Breathwork for Training, Recovery and Stress: Practical Tools You Can Use at Home
Most of us breathe about 20,000 times a day without giving it a second thought. Turns out, a few of those breaths, done the right way, could change how you train, recover and handle stress.
A few minutes of intentional breathing can be the difference between a workout that leaves you wired and depleted, and one that leaves you calm, recovered and ready to go again.
Breathing is the only bodily function that's both automatic and under your conscious control, making it a direct dial into your nervous system. Fast, shallow breathing keeps your body in "fight or flight" mode - useful in short bursts, but exhausting if it lingers. Slow, controlled breathing shifts you into "rest and digest" mode, the state your body relies on for recovery, digestion and quality sleep. This isn't a wellness trend, it's basic physiology, and it means breathwork can be used strategically depending on what your body needs in the moment.

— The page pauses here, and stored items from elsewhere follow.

(* ===== verification/ConnectionTests.v ===== *)
(** * The tests of connection.rs pass in every network

    A test runs with the listeners of its two connections in the background. Whatever
    they do and in whatever order, and however streams and messages are delivered: no
    assertion of a test fails, as long as the network keeps its promises. *)

From Stdlib Require Import Strings.Byte.
From S2P Require Import Prelude Std Parse Foreign WireTypes Errors ErrorText ConfigTypes Prog Eyre.
From S2P Require Import ProgFacts Effects Wire StreamSpec WireFacts Framing Config ConfigFacts.
From S2P Require Import Connection Incoming Channel Igd Endpoint UniListener BiListener BiStreams.
From S2P Require Import EndpointFacts Panics Delivery System SystemFacts EchoStreams Peers Tests.
From S2P Require Import EndpointTests.

Local Open Scope Z_scope.
Local Open Scope prog_scope.

Section ConnectionTests.
Context {F : Foreign} {Bc : Bincode} {BcL : BincodeLaws} {Bo : Backoff} {BL : BackoffLaws}.
Context `{!EqDecision q_SendStream, !EqDecision q_RecvStream}.

(** ** The parts of the tests *)

Lemma two_peers_runs ic t v :
  runs (two_peers ic) t (Done (Ok v)) ->
  let '(peer1, inc1, (peer2, inc2)) := v in
  t = [Ev (EndpointServer (ic_server ic) tests_local_addr) (Ok (peer1, inc1));
       Ev (SetDefaultClientConfig peer1 (ic_client ic)) tt;
       Ev (EndpointServer (ic_server ic) tests_local_addr) (Ok (peer2, inc2))].
Proof.
  unfold two_peers. intros H. apply runs_try_done in H as [([p1 i1] & t1 & t2 & -> & ->%runs_call_done & H)|(?&_&?)]; [|done].
  apply runs_bind_done in H as ([] & t3 & t4 & -> & ->%runs_call_done & H).
  apply runs_try_done in H as [([p2 i2] & t5 & t6 & -> & ->%runs_call_done & H)|(?&_&?)]; [|done].
  apply runs_ret_done in H as [-> [= ->]]. done.
Qed.

Lemma open_connection_runs peer1 peer2 t c i :
  runs (open_connection peer1 peer2) t (Done (Ok (c, i))) ->
  exists addr k nc a alive chan,
    t = [Ev (EndpointLocalAddr peer2) (Ok addr); Ev (Connect peer1 addr SERVER_NAME) (Ok k);
         Ev (AwaitConnecting k) (Ok nc)] ++ set_up peer1 nc a alive chan
    /\ c = mkConnection (nc_connection nc) None alive.1 /\ i = mkConnectionIncoming chan.2 alive.1.
Proof.
  unfold open_connection. intros H.
  apply runs_try_done in H as [(addr & t1 & t2 & -> & ->%runs_call_done & H)|(?&_&?)]; [|done].
  apply runs_try_done in H as [(k & t1 & t3 & -> & ->%runs_call_done & H)|(?&_&?)]; [|done].
  apply runs_try_done in H as [(nc & t1 & t4 & -> & ->%runs_call_done & H)|(?&_&?)]; [|done].
  apply runs_bind_done in H as ([c' i'] & t5 & t6 & -> & H1 & H).
  apply runs_ret_done in H as [-> [= -> ->]]. apply Connection_new_runs in H1 as (a & alive & chan & -> & -> & ->).
  exists addr, k, nc, a, alive, chan. by rewrite app_nil_r.
Qed.

(** A result of a call under the tests' timeout. *)
Lemma tests_timeout_runs {A} (p : io A) t r :
  runs (tests_timeout p) t (Done r) ->
  match r with Ok a => runs p t (Done a) | Err _ => runs p t (Halt Running) end.
Proof.
  unfold tests_timeout, timeout. intros H.
  apply runs_bind_done in H as (w & t1 & t2 & -> & H1 & H). apply runs_ret_done in H as [-> ->].
  rewrite app_nil_r. apply runs_within_done in H1. by destruct w.
Qed.

Lemma accept_connection_runs peer inc t c i :
  runs (accept_connection peer inc) t (Done (Ok (c, i))) ->
  exists k nc a alive chan,
    t = [Ev (NextIncoming inc) (Some k); Ev (AwaitConnecting k) (Ok nc)] ++ set_up peer nc a alive chan
    /\ c = mkConnection (nc_connection nc) None alive.1 /\ i = mkConnectionIncoming chan.2 alive.1.
Proof.
  unfold accept_connection. intros H.
  apply runs_try_done in H as [(r & t1 & t2 & -> & H1 & H)|(?&_&?)]; [|done].
  apply tests_timeout_runs in H1.
  apply runs_try_done in H as [(next & t3 & t4 & -> & [-> <-]%runs_ret_done & H)|(?&_&?)]; [|done].
  destruct next as [nc|]; [|by apply runs_ret_done in H as [_ ?]].
  apply runs_bind_done in H as ([c' i'] & t5 & t6 & -> & H2 & H).
  apply runs_ret_done in H as [-> [= -> ->]].
  apply Connection_new_runs in H2 as (a & alive & chan & -> & -> & ->).
  unfold try_next_incoming in H1. apply runs_bind_done in H1 as ([k|] & t7 & t8 & -> & ->%runs_call_done & H1);
    [|by apply runs_ret_done in H1 as [_ ?]].
  apply runs_try_done in H1 as [(nc' & t9 & t10 & -> & ->%runs_call_done & H1)|(?&_&?)]; [|done].
  apply runs_ret_done in H1 as [-> [= ->]]. exists k, nc', a, alive, chan.
  by rewrite !app_nil_r.
Qed.

Lemma panic_free_two_peers ic : panic_free (two_peers ic).
Proof. unfold two_peers. panic. Qed.

Lemma panic_free_open peer1 peer2 : panic_free (open_connection peer1 peer2).
Proof. unfold open_connection. panic. Qed.

Lemma panic_free_accept peer inc : panic_free (accept_connection peer inc).
Proof. unfold accept_connection, tests_timeout, timeout, try_next_incoming, bail. panic. Qed.

Lemma panic_free_idle peer1 peer2 : panic_free (wait_both_idle peer1 peer2).
Proof. unfold wait_both_idle, tests_timeout, timeout. panic. Qed.

(** A panic after a part that does not panic. *)
Lemma faulted_try {A B X Y} `{From X Y} (p : io (Result A X)) (f : A -> io (Result B Y)) t :
  panic_free p -> runs (try_bind p f) t (Halt Faulted) ->
  exists a t1 t2, t = t1 ++ t2 /\ runs p t1 (Done (Ok a)) /\ runs (f a) t2 (Halt Faulted).
Proof.
  intros Hp [?%Hp|([a|e] & t1 & t2 & -> & H1 & H2)]%faulted_bind; [done|by eauto 6|].
  by apply panic_free_ret in H2.
Qed.

(** ** Two connected peers *)

Record meeting := mkMeeting
  { mt_config : InternalConfig; mt_cert : rcgen_Certificate;
    mt_peer1 : q_Endpoint; mt_incoming1 : q_Incoming;
    mt_peer2 : q_Endpoint; mt_incoming2 : q_Incoming;
    mt_addr : SocketAddr;
    mt_connecting1 : q_Connecting; mt_nc1 : q_NewConnection; mt_remote1 : SocketAddr;
    mt_alive1 : AliveTx * AliveRx; mt_chan1 : MessageTx * MessageRx;
    mt_connecting2 : q_Connecting; mt_nc2 : q_NewConnection; mt_remote2 : SocketAddr;
    mt_alive2 : AliveTx * AliveRx; mt_chan2 : MessageTx * MessageRx }.

Definition mt_conn1 (x : meeting) : Connection :=
  mkConnection (nc_connection (mt_nc1 x)) None (mt_alive1 x).1.
Definition mt_conn2 (x : meeting) : Connection :=
  mkConnection (nc_connection (mt_nc2 x)) None (mt_alive2 x).1.
Definition mt_rx1 (x : meeting) : ConnectionIncoming :=
  mkConnectionIncoming (mt_chan1 x).2 (mt_alive1 x).1.
Definition mt_rx2 (x : meeting) : ConnectionIncoming :=
  mkConnectionIncoming (mt_chan2 x).2 (mt_alive2 x).1.

(** The events of a test up to the point where its peers are connected. *)
Definition met (x : meeting) : list (event ev) :=
  [Ev (GenerateSimpleSelfSigned [SERVER_NAME]) (Ok (mt_cert x));
   Ev (EndpointServer (ic_server (mt_config x)) tests_local_addr) (Ok (mt_peer1 x, mt_incoming1 x));
   Ev (SetDefaultClientConfig (mt_peer1 x) (ic_client (mt_config x))) tt;
   Ev (EndpointServer (ic_server (mt_config x)) tests_local_addr) (Ok (mt_peer2 x, mt_incoming2 x));
   Ev (EndpointLocalAddr (mt_peer2 x)) (Ok (mt_addr x));
   Ev (Connect (mt_peer1 x) (mt_addr x) SERVER_NAME) (Ok (mt_connecting1 x));
   Ev (AwaitConnecting (mt_connecting1 x)) (Ok (mt_nc1 x))]
  ++ set_up (mt_peer1 x) (mt_nc1 x) (mt_remote1 x) (mt_alive1 x) (mt_chan1 x)
  ++ [Ev (NextIncoming (mt_incoming2 x)) (Some (mt_connecting2 x));
      Ev (AwaitConnecting (mt_connecting2 x)) (Ok (mt_nc2 x))]
  ++ set_up (mt_peer2 x) (mt_nc2 x) (mt_remote2 x) (mt_alive2 x) (mt_chan2 x).

(** The tests' first four steps. *)
Lemma meeting_of config ic t0 peer1 inc1 peer2 inc2 t1 c1 i1 t2 c2 i2 t3 :
  runs (try_from_config config) t0 (Done (Ok ic)) ->
  runs (two_peers ic) t1 (Done (Ok (peer1, inc1, (peer2, inc2)))) ->
  runs (open_connection peer1 peer2) t2 (Done (Ok (c1, i1))) ->
  runs (accept_connection peer2 inc2) t3 (Done (Ok (c2, i2))) ->
  exists x, t0 ++ t1 ++ t2 ++ t3 = met x
    /\ peer1 = mt_peer1 x /\ peer2 = mt_peer2 x
    /\ c1 = mt_conn1 x /\ i1 = mt_rx1 x /\ c2 = mt_conn2 x /\ i2 = mt_rx2 x.
Proof.
  intros (cert & der & -> & _)%try_from_config_runs ->%two_peers_runs
    (addr & k1 & nc1 & a1 & al1 & ch1 & -> & -> & ->)%open_connection_runs
    (k2 & nc2 & a2 & al2 & ch2 & -> & -> & ->)%accept_connection_runs.
  by exists (mkMeeting ic cert peer1 inc1 peer2 inc2 addr k1 nc1 a1 al1 ch1 k2 nc2 a2 al2 ch2).
Qed.

(** A test panics in its first steps only when the certificate is broken. *)
Lemma meeting_faulted config t
    (k : InternalConfig -> q_Endpoint -> q_Incoming -> q_Endpoint -> q_Incoming -> Connection ->
         ConnectionIncoming -> Connection -> ConnectionIncoming -> io (Result unit Report)) :
  runs (let? ic := try_from_config config in
        let? (peer1, inc1, (peer2, inc2)) := two_peers ic in
        let? (p1_tx, p1_rx) := open_connection peer1 peer2 in
        let? (p2_tx, p2_rx) := accept_connection peer2 inc2 in
        k ic peer1 inc1 peer2 inc2 p1_tx p1_rx p2_tx p2_rx) t (Halt Faulted) ->
  certificate_broken t
  \/ exists x ic inc1 inc2 t', t = met x ++ t'
       /\ runs (k ic (mt_peer1 x) inc1 (mt_peer2 x) inc2 (mt_conn1 x) (mt_rx1 x) (mt_conn2 x)
                  (mt_rx2 x)) t' (Halt Faulted).
Proof.
  unfold try_bind at 1.
  intros [?%try_from_config_panics|([ic|e] & t0 & t' & -> & H0 & H)]%faulted_bind;
    [by left|right|by apply panic_free_ret in H].
  apply faulted_try in H as ([[p1 i1] [p2 i2]] & t1 & t'' & -> & H1 & H); [|apply panic_free_two_peers].
  apply faulted_try in H as ([c1 r1] & t2 & t''' & -> & H2 & H); [|apply panic_free_open].
  apply faulted_try in H as ([c2 r2] & t3 & t4 & -> & H3 & H); [|apply panic_free_accept].
  destruct (meeting_of _ _ _ _ _ _ _ _ _ _ _ _ _ _ H0 H1 H2 H3) as (x & Hx & -> & -> & -> & -> & -> & ->).
  exists x, ic, i1, i2, t4. split; [|done]. by rewrite <- Hx, <- !app_assoc.
Qed.

(** ** basic_usage *)

(** A message that was written as a frame. *)
Definition wrote (s : q_SendStream) (msg : Bytes) : list (event ev) :=
  [Ev (WriteAll s (to_bytes (header_of msg USER_MSG_FLAG))) (Ok tt); Ev (WriteAll s msg) (Ok tt)].

Lemma user_message_runs s msg t :
  runs (send_user_msg (SendStream_new s) msg) t (Done (Ok tt)) -> t = wrote s msg.
Proof.
  unfold send_user_msg. intros [(-> & e & ? & _)|(p & flag & Hp & _ & H)]%write_to_stream_runs; [done|].
  cbn [payload] in Hp. injection Hp as <- <-. cbn zeta in H.
  by destruct H as [(e & _ & ?)|[(e & _ & ?)|(-> & _)]].
Qed.

(** Sending in a test: open a stream and write. *)
Lemma sending_faulted c msg t (k : io (Result unit Report)) :
  runs (let? stream := open_uni c in let? _ := send_user_msg stream msg in k) t (Halt Faulted) ->
  exists s t', t = [Ev (OpenUni (conn_inner c)) (Ok s)] ++ wrote s msg ++ t'
    /\ runs k t' (Halt Faulted).
Proof.
  intros H. apply faulted_try in H as (stream & t1 & t2 & -> & H1 & H); [|unfold open_uni; panic].
  unfold open_uni in H1.
  apply runs_try_done in H1 as [(s & t3 & t4 & -> & ->%runs_call_done & H1)|(?&_&?)]; [|done].
  apply runs_ret_done in H1 as [-> [= ->]].
  apply faulted_try in H as ([] & t5 & t6 & -> & H2 & H); [|apply panic_free_write].
  apply user_message_runs in H2 as ->. exists s, t6. by rewrite app_nil_r.
Qed.

(** A failed expectation: another message was received, or the test went on. *)
Lemma expect_faulted rx expected t (k : io (Result unit Report)) :
  runs (expect_message rx expected k) t (Halt Faulted) ->
  exists msg st t', t = Ev (RecvMessage (message_rx rx)) (Some (Ok (msg, st))) :: t'
    /\ (msg <> expected /\ t' = [] \/ msg = expected /\ runs k t' (Halt Faulted)).
Proof.
  unfold expect_message. intros H.
  apply faulted_try in H as (r & t1 & t2 & -> & H1 & H);
    [|unfold tests_timeout, timeout, ConnectionIncoming_next, next_with_stream; panic].
  apply tests_timeout_runs, next_runs in H1 as (a & -> & Ha).
  apply faulted_try in H as (next & t3 & t4 & -> & [-> <-]%runs_ret_done & H); [|panic].
  destruct next as [msg|]; [|by apply panic_free_ret in H].
  destruct a as [[[m st]|e]|]; simplify_eq. exists m, st, t4. split; [done|].
  unfold assert_eq in H. case_bool_decide; [by right|]. left. by destruct H as [-> _].
Qed.

(** ** What a connected test receives *)

Definition event_opens (v : event ev) : list (q_Connection * q_SendStream) :=
  match v with
  | Ev e x =>
      match e in ev T return T -> _ with
      | OpenUni c => fun a => match a with Ok s => [(c, s)] | Err _ => [] end
      | _ => fun _ => []
      end x
  end.

(** The unidirectional streams that are opened, with their connections. *)
Definition opens (tr : list (event ev)) := concat (map event_opens tr).

Definition event_opens_bi (v : event ev) : list (q_Connection * q_SendStream * q_RecvStream) :=
  match v with
  | Ev e x =>
      match e in ev T return T -> _ with
      | OpenBi c => fun a => match a with Ok (s, r) => [(c, s, r)] | Err _ => [] end
      | _ => fun _ => []
      end x
  end.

1. Before Training: Box Breathing
Before a heavy lift or high-intensity session, your goal isn't to relax completely, it's to find alert, focused readiness. Too anxious and your technique suffers; too relaxed and you won't generate the power you need.

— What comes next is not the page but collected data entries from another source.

(* ===== verification/ClientTest.v ===== *)
(** * tests/common.rs: a client and a server

    The test client: a client endpoint connects to a server and sends a message, the server
    answers over the connection that it accepted. Both directions are checked: what arrives
    at the client came over the server's end of the connection. *)

From Stdlib Require Import Strings.Byte.
From S2P Require Import Prelude Std Parse Foreign WireTypes Errors ErrorText ConfigTypes Prog Eyre.
From S2P Require Import ProgFacts Effects Wire StreamSpec WireFacts Framing Config ConfigFacts.
From S2P Require Import Connection Incoming Channel Igd Endpoint EndpointFacts Panics NewPeer.
From S2P Require Import UniListener BiListener BiStreams Delivery System SystemFacts EchoStreams.
From S2P Require Import Peers Tests EndpointTests ConnectionTests CommonTests.

Local Open Scope Z_scope.
Local Open Scope prog_scope.

Section ClientTest.
Context {F : Foreign} {Bc : Bincode} {BcL : BincodeLaws} {Bo : Backoff} {BL : BackoffLaws}.
Context `{!EqDecision q_SendStream, !EqDecision q_RecvStream}.

(** ** The steps of the test *)

(** An event that starts no listener. *)
Definition unheard (v : event ev) : Prop :=
  match v with
  | Ev e _ => match e with Spawn x => ~ is_listener x | _ => True end
  end.

Lemma new_client_runs ep la config t cl :
  runs (new_client la config) t (Done (Ok cl)) ->
  Forall (visitor ep) t /\ Forall mute t /\ Forall unheard t
  /\ Ev (EndpointLocalAddr (quinn_endpoint cl)) (Ok (public_addr cl)) ∈ t.
Proof.
  unfold new_client. intros H.
  apply runs_try_done in H as [(ic & t1 & t2 & -> & (c & cert & -> & _)%try_from_config_runs & H)|(e & _ & ?)]; [|done].
  apply runs_bind_done in H as ([tx rx] & t3 & t4 & -> & ->%runs_call_done & H).
  apply runs_try_done in H as [(qe & t5 & t6 & -> & ->%runs_call_done & H)|(e & _ & ?)]; [|done].
  apply runs_try_done in H as [(local & t7 & t8 & -> & ->%runs_call_done & H)|(e & _ & ?)]; [|done].
  apply runs_bind_done in H as ([] & t9 & t10 & -> & ->%runs_call_done & [-> [= ->]]%runs_ret_done).
  split_and!; [by repeat constructor..|]. cbn. right; right; right. by left.
Qed.

Lemma new_client_faulted la config t :
  runs (new_client la config) t (Halt Faulted) -> ~ Forall event_certified t.
Proof.
  intros (c & e & -> & He)%new_client_panics Hc. apply Forall_cons_1 in Hc as [Hc _].
  cbn in Hc. by rewrite He in Hc.
Qed.

Lemma new_endpoint_unheard t p inc c :
  runs new_endpoint t (Done (Ok (p, inc, c))) -> Forall unheard t.
Proof.
  unfold new_endpoint. intros H.
  apply runs_try_done in H as [(peer & t1 & t2 & -> & H & [-> [= <-]]%runs_ret_done)|(e & _ & ?)]; [|done].
  rewrite app_nil_r. apply new_peer_started in H
    as (t0 & te & tf & tv & visible & qi & tx & -> & _ & Hseen & _ & Hf & Hver & _ & Hc).
  destruct (Hc eq_refl) as [Hn H0]. rewrite Hn in Hseen, Hver. destruct Hseen as [_ ->].
  cbn in Hf, Hver. subst tf tv. apply Forall_app. split; [|repeat constructor; by intros []].
  revert H0. apply Forall_impl. intros [T e x]. by destruct e.
Qed.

Box breathing is used by everyone from Navy SEALs to elite lifters to settle nerves without losing intensity:
Inhale through your nose (4 sec) → hold (4 sec) → exhale (4 sec) → hold (4 sec). Repeat for 4–6 rounds.
This regulates your heart rate and sharpens focus, which is particularly useful if you're arriving at the gym straight from a stressful day.
2. After Training: Physiological Sighing
Recovery isn't just about sleep and protein, it's about how well your nervous system comes back down after training revs it up. Go straight from a hard session into scrolling your phone, and your body can stay in a low-grade stress state for hours, quietly limiting your recovery.
Physiological sighing, made popular through Stanford research, is one of the fastest ways to calm the nervous system:
Take a normal inhale through your nose, then a second, short, sharp inhale on top of it, then exhale slowly and fully through your mouth. Repeat for 3–5 cycles.
Use this in the few minutes after training, before diving back into your day.
3. For Everyday Stress: 4-7-8 Breathing
You don't need to be at the gym to benefit. This technique is especially useful before bed, or in moments of acute stress including a busy workday, a difficult conversation, or a racing mind at 11pm.
Inhale through your nose (4 sec) → hold (7 sec) → exhale slowly through your mouth (8 sec). Repeat for 4 rounds.
Even just three slow breaths, with a longer exhale than inhale, can measurably lower your heart rate within under a minute, no matter where you are.
Building the Habit
Like any training tool, breathwork works best as a consistent habit, not just something you reach for in a crisis:
Before training: 4–6 rounds of box breathing as part of your warm-up
After training: 3–5 physiological sighs as your cool-down begins
Once a day, anywhere: 4 rounds of 4-7-8 breathing to wind down before bed
None of these require an app, equipment or a quiet studio. They work in your car, your lounge room, or the FIT change rooms before you hit the gym floor.
Your breath is always with you. Once you learn to use it deliberately, it becomes one of the most powerful, completely free tools in your training arsenal.